Just down, but I am so glad you inquired Vicki. It is a definite lift. My kids are so sweet, so understanding, though my daughter does act too grown up for her age at times which is irritating. My friend and I took them out this afternoon to go have ice-cream cones and that was the high point in my day seeing them so excited. Well Vicki, you are such an angel as most are here. I feel so alone, wish I had a good mate, but I am just dreaming. I would probably end up with having a nightmare again. I do notice that things do seem to get better by praying, so I will continue to do that. I think being a parent is also being a caregiver, there are caregivers who take care of someone ill and other caregivers trying to keep someone healthy, and that is what I am desperately trying to do, to provide a healthy environment for myself and my adorable children. Well, dinner time now, not that I am hungry but I should at least go to the table and maybe do a bit of nibbling.

Thanks Vicki for thinking of me. You are a doll! and you know what kind of doll I mean and don't mean

I know there is another Barbara here who goes by Barb, so I will just use Barbi, but don't mistake me for that Playboy bunny Barbi, ok?
Thanks for letting me know how you are. Depression can take hold of us pretty easily - but it seems you have lots going on and keeping busy sure helps. Don't quit at the jobs you have tried for,lots of other jobs out there -- keep at it and I know easier said than done with the depression and children, and holidays too! Dont' give in to the negative --- yeah - easier said than done too.
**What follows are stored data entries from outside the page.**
(** The flag says whether a restart was scheduled for thirty seconds later. *)
Definition checkCampaignCompletion (now : Time) (campaignID : string) s : option goerror * bool * S :=
  match GetCampaign s campaignID with
  | inr err => (Some err, false, s)
  | inl campaign =>
      if negb (String.eqb (CampStatus campaign) CampaignStatusRunning) then (None, false, s)
      else
        match GetCampaignJobs s campaignID with
        | inr err => (Some err, false, s)
        | inl l =>
            if existsb unfinished l then (None, false, s)
            else
              let newStatus := if existsb has_failed l then CampaignStatusFailed else CampaignStatusCompleted in
              match UpdateCampaign s campaignID [("status", UString newStatus); ("completed_at", UTimePtr (Some now))] with
              | (Some err, s') => (Some err, false, s')
              | (None, s') => (None, AutoRestart campaign && String.eqb newStatus CampaignStatusCompleted, s')
              end
        end
  end.

End service.

(** ** Creating jobs *)

Definition count_jobs (p : MJob → bool) (v : StoreView) (id : string) : Z :=
  Z.of_nat (length (List.filter p (linked_jobs v id))).

Section creation.
Context {S : Type} `{CampaignStorageLaws S}.
Variable uuid : nat → string.
Implicit Types (s : S).

Definition job_id (campaign : Campaign) (existing i : nat) : string := JobID (new_job uuid 0 0 campaign existing i).
(** The fields of a crash group and of a corpus snapshot that are read here. *)
Record CrashGroup := mkCrashGroup { GroupID : string; GroupLastSeen : Time; GroupCount : Z }.
Record CorpusEvolution := mkEvolution { EvolutionTime : Time; TotalSize : Z; EvolutionCoverage : Z }.

Record CampaignMetrics := mkMetrics {
  TotalJobs : Z; ActiveCount : Z; CompletedCount : Z; FailedCount : Z; TotalCrashes : Z; UniqueCrashes : Z;
  CorpusSize : Z; TotalCoverage : Z; ExecPerSecond : float64; LastCrashTime : option Time; LastUpdateTime : Time }.
#[export] Instance CampaignMetrics_eta : Eta CampaignMetrics := fun m =>
  mkMetrics (TotalJobs m) (ActiveCount m) (CompletedCount m) (FailedCount m) (TotalCrashes m) (UniqueCrashes m)
    (CorpusSize m) (TotalCoverage m) (ExecPerSecond m) (LastCrashTime m) (LastUpdateTime m).

Record CampaignState := mkCampaignState {
  StateCampaign : Campaign; ActiveJobs : gmap string MJob; CompletedJobs : gmap string MJob; LastUpdate : Time;
  Metrics : CampaignMetrics }.
#[export] Instance CampaignState_eta : Eta CampaignState := fun s =>
  mkCampaignState (StateCampaign s) (ActiveJobs s) (CompletedJobs s) (LastUpdate s) (Metrics s).

(** What is sent to the websocket hub. *)
Inductive message :=
  | MetricsUpdate (campaign : string) (m : CampaignMetrics)
  | CampaignCompleted (campaign status : string) (m : CampaignMetrics).

Record Manager (S : Type) := mkManager {
  tracked : gmap string CampaignState; store : S; messages : list message; restarts : list string }.
Arguments mkManager {S} _ _ _ _.
Arguments tracked {S} _.
Arguments store {S} _.
Arguments messages {S} _.
Arguments restarts {S} _.
#[export] Instance Manager_eta {S} : Eta (Manager S) := fun m =>
  mkManager (tracked m) (store m) (messages m) (restarts m).

Definition empty_metrics (now : Time) : CampaignMetrics := mkMetrics 0 0 0 0 0 0 0 0 f64_zero None now.
Definition new_state (now1 now2 : Time) (campaign : Campaign) : CampaignState :=
  mkCampaignState campaign ∅ ∅ now1 (empty_metrics now2).

(** The switch of [loadCampaigns]: time-outs are not among the finished jobs. *)
Definition categorize (st : CampaignState) (job : MJob) : CampaignState :=
  if slice_has (JobState job) [JobStatusRunning; JobStatusAssigned]
  then st <| ActiveJobs := <[JobID job := job]> (ActiveJobs st) |>
  else if slice_has (JobState job) [JobStatusCompleted; JobStatusFailed]
  then st <| CompletedJobs := <[JobID job := job]> (CompletedJobs st) |>
  else st.

(** The switch of [updateMetrics]. *)
Definition count_job (st : CampaignState) (job : MJob) : CampaignState :=
  let m := (Metrics st) <| TotalJobs := wrap64 (TotalJobs (Metrics st) + 1) |> in
  if slice_has (JobState job) [JobStatusRunning; JobStatusAssigned]
  then st <| ActiveJobs := <[JobID job := job]> (ActiveJobs st) |> <| Metrics := (m <| ActiveCount := wrap64 (ActiveCount m + 1) |>) |>
  else if String.eqb (JobState job) JobStatusCompleted
  then st <| CompletedJobs := <[JobID job := job]> (CompletedJobs st) |> <| Metrics := (m <| CompletedCount := wrap64 (CompletedCount m + 1) |>) |>
  else if slice_has (JobState job) [JobStatusFailed; JobStatusTimedOut]
  then st <| CompletedJobs := <[JobID job := job]> (CompletedJobs st) |> <| Metrics := (m <| FailedCount := wrap64 (FailedCount m + 1) |>) |>
  else st <| Metrics := m |>.

Definition count_group (m : CampaignMetrics) (g : CrashGroup) : CampaignMetrics :=
  let m := m <| TotalCrashes := wrap64 (TotalCrashes m + GroupCount g) |> in
  match LastCrashTime m with
  | Some t => if time_after (GroupLastSeen g) t then m <| LastCrashTime := Some (GroupLastSeen g) |> else m
  | None => m <| LastCrashTime := Some (GroupLastSeen g) |>
  end.

Section manager.
Context {S : Type} `{CampaignStorage S}.
(** [dedupSvc.GetCrashGroups] and [corpusSvc.GetEvolution]. *)
Variable GetCrashGroups : S → string → list CrashGroup + goerror.
Variable GetEvolution : S → string → list CorpusEvolution + goerror.
(** The readings of the clock in one call. *)
Implicit Types (m : Manager S) (now : nat → Time).

Definition not_tracked : goerror := ErrNew "campaign state not found".

Definition set_state (id : string) (st : CampaignState) m : Manager S := m <| tracked := <[id := st]> (tracked m) |>.
Fixpoint status_distribution r (states : list State) (d : gmap string Z) : gmap string Z + goerror :=
  match states with
  | [] => inl d
  | s :: states =>
      match CountByStatus r s with
      | inr err => inr (ErrWrap ("counting campaigns for status " +:+ s) err)
      | inl n => status_distribution r states (<[s := n]> d)
      end
  end.
Definition GetStatusDistribution r : gmap string Z + goerror := status_distribution r AllStates ∅.

End finder.

(** ** Sorting *)

(** The order each field of [OrderBy] asks for. *)
Definition in_order (orderBy : string) (ascending : bool) (l : list Campaign) : Prop :=
  (orderBy = "created_at" → StronglySorted (λ a b, if ascending then CampaignCreatedAt a ≤ CampaignCreatedAt b else CampaignCreatedAt b ≤ CampaignCreatedAt a) l) ∧
  (orderBy = "updated_at" → StronglySorted (λ a b, if ascending then CampaignUpdatedAt a ≤ CampaignUpdatedAt b else CampaignUpdatedAt b ≤ CampaignUpdatedAt a) l).

Lemma sortByCreatedAt_spec ascending l : sortByCreatedAt ascending l ≡ₚ l ∧
  StronglySorted (λ a b, if ascending then CampaignCreatedAt a ≤ CampaignCreatedAt b else CampaignCreatedAt b ≤ CampaignCreatedAt a) (sortByCreatedAt ascending l).
Proof. destruct ascending; apply (exchange_sort_key CampaignCreatedAt l). Qed.

Lemma sortByUpdatedAt_spec ascending l : sortByUpdatedAt ascending l ≡ₚ l ∧
  StronglySorted (λ a b, if ascending then CampaignUpdatedAt a ≤ CampaignUpdatedAt b else CampaignUpdatedAt b ≤ CampaignUpdatedAt a) (sortByUpdatedAt ascending l).
Proof. destruct ascending; apply (exchange_sort_key CampaignUpdatedAt l). Qed.
(* ===== verification/MasterRecovery.v ===== *)
(** * System recovery of the master (pkg/master/recovery.go, and
    [LoadPersistedState] of state.go)

    The recovery manager works on the persistent state and the time-out manager
    together, and on the campaigns of the storage.  Every repair is a retried
    operation of its own, inside the retried sequence of steps at start-up.  The
    jobs and bots that the steps list are the cached ones, so what a step writes
    to them is a write to the cache. *)

From S2P Require Import Prelude Retry MasterTypes MasterState MasterJobs TimeoutManager Healthy CampaignStore.

Record RecoveryStats := mkRecoveryStats {
  TotalRecoveries : Z; LastRecovery : Time; OrphanedJobsRecovered : Z; TimedOutBotsReset : Z;
  StaleDataCleaned : Z; RecoveryDuration : Duration; RecoveryErrors : Z }.
#[export] Instance RecoveryStats_eta : Eta RecoveryStats := fun s =>
  mkRecoveryStats (TotalRecoveries s) (LastRecovery s) (OrphanedJobsRecovered s) (TimedOutBotsReset s)
    (StaleDataCleaned s) (RecoveryDuration s) (RecoveryErrors s).
Definition no_recoveries : RecoveryStats := mkRecoveryStats 0 zero_time 0 0 0 0 0.

Record RecoveryManager (S : Type) := mkRM {
  timeout : TimeoutManager; store : S; rm_policy : Policy; rm_JobExecution : Duration; rm_stats : RecoveryStats }.
Arguments mkRM {S}. Arguments timeout {S}. Arguments store {S}. Arguments rm_policy {S}.
Arguments rm_JobExecution {S}. Arguments rm_stats {S}.
#[export] Instance RecoveryManager_eta {S} : Eta (RecoveryManager S) := fun m =>
  mkRM (timeout m) (store m) (rm_policy m) (rm_JobExecution m) (rm_stats m).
And, for a mate -you'll work all that out in time - and the right person will come - and you have to "help" you become the person God wants you to be, and be who is best for you before you can be for a mate. Children will have to be such a big part of that too - and I just feel you'll be ok ----- it just takes time --- you seem to be making some progress, yet I doubt you see it. Hang in there - you have sooooooooooooo much to live for! Happy Holidays! Don't Quit on BEING YOU!!!! It is the "YOU" you are looking for now, and that person is exactly who your children love!!!!! God Bless You!